- _Your task_:
From the listing below, copy only the lines from the line that contains "(** [convert_from_qiime] yields" to the line that contains "assert (no_core_field r') as Hr'.", counting those two lines as part of the copy.

START Input for this task

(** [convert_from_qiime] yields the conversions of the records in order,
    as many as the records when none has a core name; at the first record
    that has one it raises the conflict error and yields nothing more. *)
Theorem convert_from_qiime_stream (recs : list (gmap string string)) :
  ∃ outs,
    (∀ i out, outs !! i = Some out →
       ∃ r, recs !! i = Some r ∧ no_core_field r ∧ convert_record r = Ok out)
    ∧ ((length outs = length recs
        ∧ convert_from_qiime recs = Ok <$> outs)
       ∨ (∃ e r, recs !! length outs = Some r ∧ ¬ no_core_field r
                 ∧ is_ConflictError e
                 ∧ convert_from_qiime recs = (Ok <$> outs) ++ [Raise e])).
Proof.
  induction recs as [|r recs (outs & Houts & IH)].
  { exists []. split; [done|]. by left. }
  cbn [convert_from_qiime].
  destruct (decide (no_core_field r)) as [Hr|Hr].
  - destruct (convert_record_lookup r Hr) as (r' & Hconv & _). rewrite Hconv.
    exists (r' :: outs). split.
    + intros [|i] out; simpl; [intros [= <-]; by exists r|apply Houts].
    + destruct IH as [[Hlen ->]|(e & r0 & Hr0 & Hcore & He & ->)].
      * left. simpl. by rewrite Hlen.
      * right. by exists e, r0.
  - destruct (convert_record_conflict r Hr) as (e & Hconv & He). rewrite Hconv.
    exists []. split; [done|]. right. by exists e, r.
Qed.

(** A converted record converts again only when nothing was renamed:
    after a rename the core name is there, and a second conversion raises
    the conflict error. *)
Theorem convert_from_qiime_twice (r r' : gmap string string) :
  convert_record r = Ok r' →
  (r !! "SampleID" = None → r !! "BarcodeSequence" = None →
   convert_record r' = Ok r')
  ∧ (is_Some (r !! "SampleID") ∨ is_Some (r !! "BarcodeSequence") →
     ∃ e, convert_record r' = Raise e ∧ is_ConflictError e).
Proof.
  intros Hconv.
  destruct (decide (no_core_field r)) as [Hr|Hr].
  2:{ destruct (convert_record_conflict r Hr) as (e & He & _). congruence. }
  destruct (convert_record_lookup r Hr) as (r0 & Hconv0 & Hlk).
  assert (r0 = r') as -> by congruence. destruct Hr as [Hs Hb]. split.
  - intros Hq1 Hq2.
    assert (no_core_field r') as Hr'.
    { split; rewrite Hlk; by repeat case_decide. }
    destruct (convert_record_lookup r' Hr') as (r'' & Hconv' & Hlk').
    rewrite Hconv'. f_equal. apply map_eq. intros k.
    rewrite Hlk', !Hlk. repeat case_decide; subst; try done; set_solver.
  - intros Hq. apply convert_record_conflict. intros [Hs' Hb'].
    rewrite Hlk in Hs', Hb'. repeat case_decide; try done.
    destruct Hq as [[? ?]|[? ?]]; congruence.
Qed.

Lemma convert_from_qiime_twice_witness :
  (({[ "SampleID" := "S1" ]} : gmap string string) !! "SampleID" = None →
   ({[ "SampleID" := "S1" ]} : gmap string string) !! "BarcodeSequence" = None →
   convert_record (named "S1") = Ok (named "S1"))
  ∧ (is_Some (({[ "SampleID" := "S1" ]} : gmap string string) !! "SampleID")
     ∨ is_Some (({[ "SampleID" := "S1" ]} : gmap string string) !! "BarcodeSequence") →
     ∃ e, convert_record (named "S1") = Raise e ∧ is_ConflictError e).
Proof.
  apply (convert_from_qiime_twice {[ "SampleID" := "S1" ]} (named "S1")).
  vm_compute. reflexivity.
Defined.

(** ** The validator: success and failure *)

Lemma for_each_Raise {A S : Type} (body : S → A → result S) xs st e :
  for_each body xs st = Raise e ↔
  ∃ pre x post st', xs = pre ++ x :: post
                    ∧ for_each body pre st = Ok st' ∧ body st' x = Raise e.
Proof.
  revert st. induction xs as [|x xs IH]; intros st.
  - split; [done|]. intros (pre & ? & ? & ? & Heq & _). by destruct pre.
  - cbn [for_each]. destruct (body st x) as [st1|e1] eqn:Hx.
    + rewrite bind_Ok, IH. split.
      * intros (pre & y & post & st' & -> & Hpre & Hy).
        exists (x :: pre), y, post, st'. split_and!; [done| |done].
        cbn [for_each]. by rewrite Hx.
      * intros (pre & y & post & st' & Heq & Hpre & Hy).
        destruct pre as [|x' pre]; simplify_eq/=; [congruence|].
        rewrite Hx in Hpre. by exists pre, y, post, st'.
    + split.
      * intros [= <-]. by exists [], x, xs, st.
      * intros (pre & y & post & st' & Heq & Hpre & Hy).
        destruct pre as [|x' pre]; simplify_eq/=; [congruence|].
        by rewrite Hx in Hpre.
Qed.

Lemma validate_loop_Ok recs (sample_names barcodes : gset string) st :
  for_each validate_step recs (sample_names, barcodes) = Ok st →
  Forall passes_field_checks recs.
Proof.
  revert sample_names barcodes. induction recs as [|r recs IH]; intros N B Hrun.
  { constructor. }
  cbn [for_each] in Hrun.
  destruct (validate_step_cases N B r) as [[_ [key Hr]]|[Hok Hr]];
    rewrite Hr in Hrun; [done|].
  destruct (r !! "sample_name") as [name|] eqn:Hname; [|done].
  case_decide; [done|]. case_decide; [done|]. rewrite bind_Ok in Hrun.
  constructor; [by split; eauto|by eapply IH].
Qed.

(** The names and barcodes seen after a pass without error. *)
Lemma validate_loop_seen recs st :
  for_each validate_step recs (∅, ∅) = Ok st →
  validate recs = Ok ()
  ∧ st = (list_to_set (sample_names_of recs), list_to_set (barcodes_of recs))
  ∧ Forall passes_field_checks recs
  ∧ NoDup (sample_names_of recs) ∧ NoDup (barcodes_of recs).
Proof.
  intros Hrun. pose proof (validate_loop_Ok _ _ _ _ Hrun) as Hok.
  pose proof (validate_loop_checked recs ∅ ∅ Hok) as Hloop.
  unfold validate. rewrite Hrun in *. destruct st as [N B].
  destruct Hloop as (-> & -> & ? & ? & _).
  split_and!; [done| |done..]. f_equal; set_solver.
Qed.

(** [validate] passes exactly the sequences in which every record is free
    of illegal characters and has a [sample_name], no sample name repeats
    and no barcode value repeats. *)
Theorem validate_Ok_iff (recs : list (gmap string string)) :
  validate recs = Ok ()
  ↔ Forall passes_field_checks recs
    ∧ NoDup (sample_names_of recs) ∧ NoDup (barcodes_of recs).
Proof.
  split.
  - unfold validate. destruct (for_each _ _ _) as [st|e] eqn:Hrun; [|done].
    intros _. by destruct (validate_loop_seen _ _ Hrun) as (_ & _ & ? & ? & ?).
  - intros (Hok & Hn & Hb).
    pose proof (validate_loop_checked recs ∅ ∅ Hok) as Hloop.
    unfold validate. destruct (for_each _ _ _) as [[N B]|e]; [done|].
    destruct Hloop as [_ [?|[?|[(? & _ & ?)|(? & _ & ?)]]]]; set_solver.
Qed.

END Input for this task
START Input for this task

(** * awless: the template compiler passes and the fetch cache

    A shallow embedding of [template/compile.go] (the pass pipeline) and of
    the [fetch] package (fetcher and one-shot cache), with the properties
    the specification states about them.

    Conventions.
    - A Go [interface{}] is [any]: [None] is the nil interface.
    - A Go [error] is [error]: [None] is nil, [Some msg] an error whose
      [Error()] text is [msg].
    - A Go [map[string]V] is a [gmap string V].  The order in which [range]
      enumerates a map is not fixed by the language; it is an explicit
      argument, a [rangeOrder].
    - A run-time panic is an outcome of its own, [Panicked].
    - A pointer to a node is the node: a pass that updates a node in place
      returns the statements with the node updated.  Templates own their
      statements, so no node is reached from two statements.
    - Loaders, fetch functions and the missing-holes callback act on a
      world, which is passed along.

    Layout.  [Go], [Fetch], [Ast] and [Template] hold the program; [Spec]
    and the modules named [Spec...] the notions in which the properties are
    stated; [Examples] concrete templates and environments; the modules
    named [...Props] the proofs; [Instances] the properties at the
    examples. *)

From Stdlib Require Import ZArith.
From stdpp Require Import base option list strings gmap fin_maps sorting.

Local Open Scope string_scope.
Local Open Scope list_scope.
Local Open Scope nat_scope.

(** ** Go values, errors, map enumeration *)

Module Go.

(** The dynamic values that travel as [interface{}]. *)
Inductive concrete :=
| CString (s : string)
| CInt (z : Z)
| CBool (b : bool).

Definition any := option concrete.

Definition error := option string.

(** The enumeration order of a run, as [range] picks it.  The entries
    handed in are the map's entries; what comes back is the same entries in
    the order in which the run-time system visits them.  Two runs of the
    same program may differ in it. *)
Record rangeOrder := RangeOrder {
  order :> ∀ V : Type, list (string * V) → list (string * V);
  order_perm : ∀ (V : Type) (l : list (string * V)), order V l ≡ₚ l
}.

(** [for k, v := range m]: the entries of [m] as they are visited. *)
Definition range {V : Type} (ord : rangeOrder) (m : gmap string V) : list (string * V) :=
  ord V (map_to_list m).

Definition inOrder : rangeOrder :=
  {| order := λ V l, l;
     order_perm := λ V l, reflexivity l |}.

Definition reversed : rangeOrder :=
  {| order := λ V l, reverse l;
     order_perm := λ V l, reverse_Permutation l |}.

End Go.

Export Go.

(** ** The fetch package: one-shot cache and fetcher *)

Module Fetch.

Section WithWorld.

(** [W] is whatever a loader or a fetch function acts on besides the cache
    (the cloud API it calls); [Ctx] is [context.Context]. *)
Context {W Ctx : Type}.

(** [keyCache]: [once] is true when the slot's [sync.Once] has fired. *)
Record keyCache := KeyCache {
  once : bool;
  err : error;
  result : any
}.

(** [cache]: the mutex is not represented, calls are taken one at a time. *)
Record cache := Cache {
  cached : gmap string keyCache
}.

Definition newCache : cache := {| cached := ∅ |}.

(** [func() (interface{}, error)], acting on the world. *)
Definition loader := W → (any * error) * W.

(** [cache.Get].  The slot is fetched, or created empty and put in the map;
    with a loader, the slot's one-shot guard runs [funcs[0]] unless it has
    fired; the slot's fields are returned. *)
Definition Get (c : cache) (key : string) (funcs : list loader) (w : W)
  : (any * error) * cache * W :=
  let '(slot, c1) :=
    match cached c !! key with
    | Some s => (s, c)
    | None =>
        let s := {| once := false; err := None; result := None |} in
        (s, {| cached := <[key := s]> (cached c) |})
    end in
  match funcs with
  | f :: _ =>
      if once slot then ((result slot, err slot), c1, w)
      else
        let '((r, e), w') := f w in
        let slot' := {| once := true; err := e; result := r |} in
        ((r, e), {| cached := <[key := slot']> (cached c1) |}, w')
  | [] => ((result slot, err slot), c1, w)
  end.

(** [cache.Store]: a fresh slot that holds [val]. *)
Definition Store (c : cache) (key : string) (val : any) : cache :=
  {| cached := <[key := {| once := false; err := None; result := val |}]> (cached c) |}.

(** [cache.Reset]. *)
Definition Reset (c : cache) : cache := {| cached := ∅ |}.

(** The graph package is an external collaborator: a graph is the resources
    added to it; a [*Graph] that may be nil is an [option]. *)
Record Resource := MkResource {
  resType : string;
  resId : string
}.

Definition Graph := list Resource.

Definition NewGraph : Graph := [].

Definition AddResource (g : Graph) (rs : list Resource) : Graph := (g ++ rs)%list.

END Input for this task

- _Task solution_:
(** [convert_from_qiime] yields the conversions of the records in order,
    as many as the records when none has a core name; at the first record
    that has one it raises the conflict error and yields nothing more. *)
Theorem convert_from_qiime_stream (recs : list (gmap string string)) :
  ∃ outs,
    (∀ i out, outs !! i = Some out →
       ∃ r, recs !! i = Some r ∧ no_core_field r ∧ convert_record r = Ok out)
    ∧ ((length outs = length recs
        ∧ convert_from_qiime recs = Ok <$> outs)
       ∨ (∃ e r, recs !! length outs = Some r ∧ ¬ no_core_field r
                 ∧ is_ConflictError e
                 ∧ convert_from_qiime recs = (Ok <$> outs) ++ [Raise e])).
Proof.
  induction recs as [|r recs (outs & Houts & IH)].
  { exists []. split; [done|]. by left. }
  cbn [convert_from_qiime].
  destruct (decide (no_core_field r)) as [Hr|Hr].
  - destruct (convert_record_lookup r Hr) as (r' & Hconv & _). rewrite Hconv.
    exists (r' :: outs). split.
    + intros [|i] out; simpl; [intros [= <-]; by exists r|apply Houts].
    + destruct IH as [[Hlen ->]|(e & r0 & Hr0 & Hcore & He & ->)].
      * left. simpl. by rewrite Hlen.
      * right. by exists e, r0.
  - destruct (convert_record_conflict r Hr) as (e & Hconv & He). rewrite Hconv.
    exists []. split; [done|]. right. by exists e, r.
Qed.

(** A converted record converts again only when nothing was renamed:
    after a rename the core name is there, and a second conversion raises
    the conflict error. *)
Theorem convert_from_qiime_twice (r r' : gmap string string) :
  convert_record r = Ok r' →
  (r !! "SampleID" = None → r !! "BarcodeSequence" = None →
   convert_record r' = Ok r')
  ∧ (is_Some (r !! "SampleID") ∨ is_Some (r !! "BarcodeSequence") →
     ∃ e, convert_record r' = Raise e ∧ is_ConflictError e).
Proof.
  intros Hconv.
  destruct (decide (no_core_field r)) as [Hr|Hr].
  2:{ destruct (convert_record_conflict r Hr) as (e & He & _). congruence. }
  destruct (convert_record_lookup r Hr) as (r0 & Hconv0 & Hlk).
  assert (r0 = r') as -> by congruence. destruct Hr as [Hs Hb]. split.
  - intros Hq1 Hq2.
    assert (no_core_field r') as Hr'.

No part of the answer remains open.